Data records:
(** Creating or overwriting the entry called [ent_name e]. *)
Fixpoint put (e : entry) (l : list entry) : list entry :=
  match l with
  | [] => [e]
  | x :: r => if (ent_name x =? ent_name e)%string then e :: r else x :: put e r
  end.

Fixpoint lookup (nm : string) (l : list entry) : option entry :=
  match l with
  | [] => None
  | x :: r => if (ent_name x =? nm)%string then Some x else lookup nm r
  end.

(** ** The PdfMerger *)

(** A [PdfMerger]: the pages appended so far, and the paths of the files it
    took them from and still reads when it writes. *)
Record PdfMerger := mkMerger
  { merger_pages : list page; merger_inputs : list string }.

(** What [merger.write] raises when a file it reads has been emptied. *)
Definition PdfStreamError : exn := Exception "Stream has ended unexpectedly".

(** ** Observable actions *)

Inductive event :=
| Stdout (line : string)                        (* print(line) *)
| Call_download (url : string) (filepath : Path)  (* download_page_as_pdf(url, filepath) *)
| Call_merge (directory output_filename : string) (* merge_pdfs_by_creation_time(...) *)
| Page_pdf (path : string)                      (* page.pdf(path=..., format='A4') *)
| Append (path : string)                        (* merger.append(path) *)
| Open_wb (path : Path).                        (* open(path, "wb") *)

(** ** The environment: what the external collaborators answer *)

(** One browser session, for one url and one destination. *)
Inductive fetch_outcome :=
| GotoError (e : exn)          (* launch, new_page or page.goto raises *)
| PdfError (e : exn)           (* page.pdf raises, nothing is written *)
| CloseError (pages : list page) (stamp : Z) (e : exn)
                               (* the file is written, browser.close raises *)
| Rendered (pages : list page) (stamp : Z).
                               (* the file is written with ctime [stamp] *)

Record env := mkEnv
  { mkdir_error : option exn;    (* Path.mkdir(exist_ok=True) raises *)
    browser : string -> Path -> fetch_outcome;
    open_error : option exn;     (* open(output_path, "wb") raises *)
    merged_ctime : Z;            (* ctime of the merged file once written *)
    resolve : Path -> string;    (* str(path.resolve()) of a file *)
    resolve_dir : string -> string }. (* str(directory.resolve()) *)

(** ** The monad: directory state, trace, exceptions *)

Definition M (A : Type) : Type := fs -> list event * result A * fs.

Definition ret {A} (a : A) : M A := fun s => ([], Ok a, s).

Definition raise {A} (e : exn) : M A := fun s => ([], Raise e, s).

Definition bind {A B} (m : M A) (k : A -> M B) : M B :=
  fun s =>
    match m s with
    | (t1, Ok a, s1) => let '(t2, r, s2) := k a s1 in (t1 ++ t2, r, s2)
    | (t1, Raise e, s1) => (t1, Raise e, s1)
    end.

(** [try: m  except Exception as e: h e] *)
Definition try_except {A} (m : M A) (h : exn -> M A) : M A :=
  fun s =>
    match m s with
    | (t1, Ok a, s1) => (t1, Ok a, s1)
    | (t1, Raise e, s1) => let '(t2, r, s2) := h e s1 in (t1 ++ t2, r, s2)
    end.

Definition emit (ev : event) : M unit := fun s => ([ev], Ok tt, s).

Definition print (line : string) : M unit := emit (Stdout line).

Declare Scope monad_scope.
Delimit Scope monad_scope with monad.
Notation "x <- m ;; k" := (bind m (fun x => k))
  (at level 100, m at next level, right associativity) : monad_scope.
Notation "m ;; k" := (bind m (fun _ => k))
  (at level 100, right associativity) : monad_scope.
Notation "'try' m 'except' e => h" := (try_except m (fun e => h))
  (at level 100, m at next level, e name, h at next level) : monad_scope.
Open Scope monad_scope.

Definition trace_of {A} (x : list event * result A * fs) : list event := fst (fst x).
Definition result_of {A} (x : list event * result A * fs) : result A := snd (fst x).
Definition state_of {A} (x : list event * result A * fs) : fs := snd x.

(** ** Filesystem operations *)

(** A file is created or overwritten in the directory. *)
Definition write_file (nm : string) (stamp : Z) (c : file_content) : M unit :=
  fun s =>
    match s with
    | Some l => ([], Ok tt, Some (put (mkEntry nm stamp c) l))
    | None => ([], Raise (Exception "No such file or directory"), None)
    end.

(** [directory.glob("*" + suf)]: the entries of the directory itself whose
    name matches; pathlib's [*] matches any run of characters, the empty one
    and a leading dot included, and the match is case-sensitive as on a POSIX
    host.  A Path the scan yields is represented by the entry it names. *)
Definition glob_star (suf : string) : M (list entry) :=
  fun s => ([], Ok (filter (fun e => endswith suf (ent_name e)) (listing s)), s).

(** [sorted(files, key=os.path.getctime)]: ascending, and stable as Python's
    sort is (entries with equal keys keep the order of the scan). *)
Fixpoint insert_by_ctime (e : entry) (l : list entry) : list entry :=
  match l with
  | [] => [e]
  | x :: r =>
      if (ent_ctime e <=? ent_ctime x)%Z then e :: l
      else x :: insert_by_ctime e r
  end.

Definition sorted_by_ctime (l : list entry) : list entry :=
  fold_right insert_by_ctime [] l.

(** ** The script *)

Section Script.

(** The collaborators' answers during one run. *)
Variable E : env.

(** The configuration constants of the script (module-level globals). *)
Variable URLS_TO_DOWNLOAD : list string.
Variable DOWNLOAD_DIRECTORY : string.
Variable MERGED_FILENAME : string.

(** [DOWNLOAD_DIRECTORY.mkdir(exist_ok=True)] *)
Definition mkdir_exist_ok : M unit :=
  fun s =>
    match mkdir_error E with
    | Some e => ([], Raise e, s)
    | None => ([], Ok tt, Some (listing s))
    end.

(** [open(output_path, "wb")]: raises, or creates the file or empties the
    one that is there. *)
Definition open_wb (output_path : Path) : M unit :=
  emit (Open_wb output_path) ;;
  match open_error E with
  | Some e => raise e
  | None => write_file (Path_name output_path) (merged_ctime E) empty_file
  end.

(** [page.pdf(path=str(filepath), format='A4')] writing [pages]. *)
Definition page_pdf (filepath : Path) (pages : list page) (stamp : Z) : M unit :=
  emit (Page_pdf (str filepath)) ;;
  write_file (Path_name filepath) stamp (Pdf pages).

Definition download_page_as_pdf (url : string) (filepath : Path) : M Path :=
  print ("-> Starting download for: " +++ url) ;;
  match browser E url filepath with
  | GotoError e => raise e
  | PdfError e =>
      print "   Pausing for 1 second..." ;;
      emit (Page_pdf (str filepath)) ;;
      raise e
  | CloseError pages stamp e =>
      print "   Pausing for 1 second..." ;;
      page_pdf filepath pages stamp ;;
      print ("   Successfully saved to: " +++ Path_name filepath) ;;
      raise e
  | Rendered pages stamp =>
      print "   Pausing for 1 second..." ;;
      page_pdf filepath pages stamp ;;
      print ("   Successfully saved to: " +++ Path_name filepath) ;;
      ret filepath
  end.

(** [merger.append(str(pdf))] *)
Definition merger_append (directory : string) (merger : PdfMerger) (pdf : entry)
  : M PdfMerger :=
  let path := str (joinpath directory (ent_name pdf)) in
  emit (Append path) ;;
  match ent_content pdf with
  | Pdf pages =>
      ret (mkMerger (merger_pages merger ++ pages) (merger_inputs merger ++ [path]))
  | Unreadable why => raise (Exception why)
  end.

(** [merger.write(f)], [f] the file just opened at [output_path]: the merger
    reads its pages back from the files it appended, which fails when one of
    them is the file at [output_path]. *)
Definition merger_write (merger : PdfMerger) (output_path : Path) : M unit :=
  if existsb (String.eqb (str output_path)) (merger_inputs merger)
  then raise PdfStreamError
  else write_file (Path_name output_path) (merged_ctime E)
         (Pdf (merger_pages merger)).

(** [for pdf in pdf_files: ...] of merge_pdfs_by_creation_time. *)
Fixpoint append_loop (directory : string) (pdf_files : list entry)
  (merger : PdfMerger) : M PdfMerger :=
  match pdf_files with
  | [] => ret merger
  | pdf :: rest =>
      print ("   Adding: " +++ ent_name pdf) ;;
      merger' <- (try merger_append directory merger pdf
                  except e =>
                    (print ("   [ERROR] Could not merge " +++ ent_name pdf
                            +++ ": " +++ exn_msg e) ;;
                     ret merger)) ;;
      append_loop directory rest merger'
  end.

Definition merge_pdfs_by_creation_time (directory output_filename : string)
  : M unit :=
  found <- glob_star ".pdf" ;;
  let pdf_files := sorted_by_ctime found in
  match pdf_files with
  | [] => print (nl +++ "No PDFs found to merge.")
  | _ :: _ =>
      let merger := mkMerger [] [] in
      print (nl +++ "Merging " +++ decimal (List.length pdf_files) +++ " files into "
             +++ output_filename +++ "...") ;;
      merger <- append_loop directory pdf_files merger ;;
      let output_path := joinpath directory output_filename in
      open_wb output_path ;;
      merger_write merger output_path ;;
      print (nl +++ "✅ Merging completed. Final file saved at: "
             +++ resolve E output_path)
  end.

(** [for i, url in enumerate(URLS_TO_DOWNLOAD): ...] of main, started at
    index [i] with the list [downloaded_paths] built so far. *)
Fixpoint download_loop (i : nat) (urls : list string)
  (downloaded_paths : list Path) : M (list Path) :=
  match urls with
  | [] => ret downloaded_paths
  | url :: rest =>
      let filename := "page_" +++ decimal (i + 1) +++ ".pdf" in
      let filepath := joinpath DOWNLOAD_DIRECTORY filename in
      downloaded_paths' <-
        (try (emit (Call_download url filepath) ;;
              path <- download_page_as_pdf url filepath ;;
              ret (downloaded_paths ++ [path]))
         except e =>
           (print ("[CRITICAL ERROR] Failed to download " +++ url +++ ": "
                   +++ exn_msg e) ;;
            ret downloaded_paths)) ;;
      download_loop (S i) rest downloaded_paths'
  end.

Definition main : M unit :=
  print "--- WEB-TO-PDF DOWNLOADER AND MERGER ---" ;;
  mkdir_exist_ok ;;
  print ("Download directory prepared: " +++ resolve_dir E DOWNLOAD_DIRECTORY) ;;
  downloaded_paths <- download_loop 0 URLS_TO_DOWNLOAD [] ;;
  (if (1 <? List.length downloaded_paths)%nat then
     emit (Call_merge DOWNLOAD_DIRECTORY MERGED_FILENAME) ;;
     merge_pdfs_by_creation_time DOWNLOAD_DIRECTORY MERGED_FILENAME
   else if (List.length downloaded_paths =? 1)%nat then
     match downloaded_paths with
     | p :: _ =>
         print (nl +++ "Only one PDF was downloaded. No merging required: "
                +++ Path_name p)
     | [] => raise (Exception "list index out of range")
     end
   else
     print (nl +++ "No files were successfully downloaded.")) ;;
  print "--- PROCESS COMPLETE ---".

**EXERCISE DETAILS**
What you give back should be only the lines of the records above, starting at the line with "(** ** Filesystem operations *)" and ending at the line with "Some e => raise e", restated word for word.

**ANSWER SPACE**
(** ** Filesystem operations *)

(** A file is created or overwritten in the directory. *)
Definition write_file (nm : string) (stamp : Z) (c : file_content) : M unit :=
  fun s =>
    match s with
    | Some l => ([], Ok tt, Some (put (mkEntry nm stamp c) l))
    | None => ([], Raise (Exception "No such file or directory"), None)
    end.

(** [directory.glob("*" + suf)]: the entries of the directory itself whose
    name matches; pathlib's [*] matches any run of characters, the empty one
    and a leading dot included, and the match is case-sensitive as on a POSIX
    host.  A Path the scan yields is represented by the entry it names. *)
Definition glob_star (suf : string) : M (list entry) :=
  fun s => ([], Ok (filter (fun e => endswith suf (ent_name e)) (listing s)), s).

(** [sorted(files, key=os.path.getctime)]: ascending, and stable as Python's
    sort is (entries with equal keys keep the order of the scan). *)
Fixpoint insert_by_ctime (e : entry) (l : list entry) : list entry :=
  match l with
  | [] => [e]
  | x :: r =>
      if (ent_ctime e <=? ent_ctime x)%Z then e :: l
      else x :: insert_by_ctime e r
  end.

Definition sorted_by_ctime (l : list entry) : list entry :=
  fold_right insert_by_ctime [] l.

(** ** The script *)

Section Script.

(** The collaborators' answers during one run. *)
Variable E : env.

(** The configuration constants of the script (module-level globals). *)
Variable URLS_TO_DOWNLOAD : list string.
Variable DOWNLOAD_DIRECTORY : string.
Variable MERGED_FILENAME : string.

(** [DOWNLOAD_DIRECTORY.mkdir(exist_ok=True)] *)
Definition mkdir_exist_ok : M unit :=
  fun s =>
    match mkdir_error E with
    | Some e => ([], Raise e, s)
    | None => ([], Ok tt, Some (listing s))
    end.

(** [open(output_path, "wb")]: raises, or creates the file or empties the
    one that is there. *)
Definition open_wb (output_path : Path) : M unit :=
  emit (Open_wb output_path) ;;
  match open_error E with
  | Some e => raise e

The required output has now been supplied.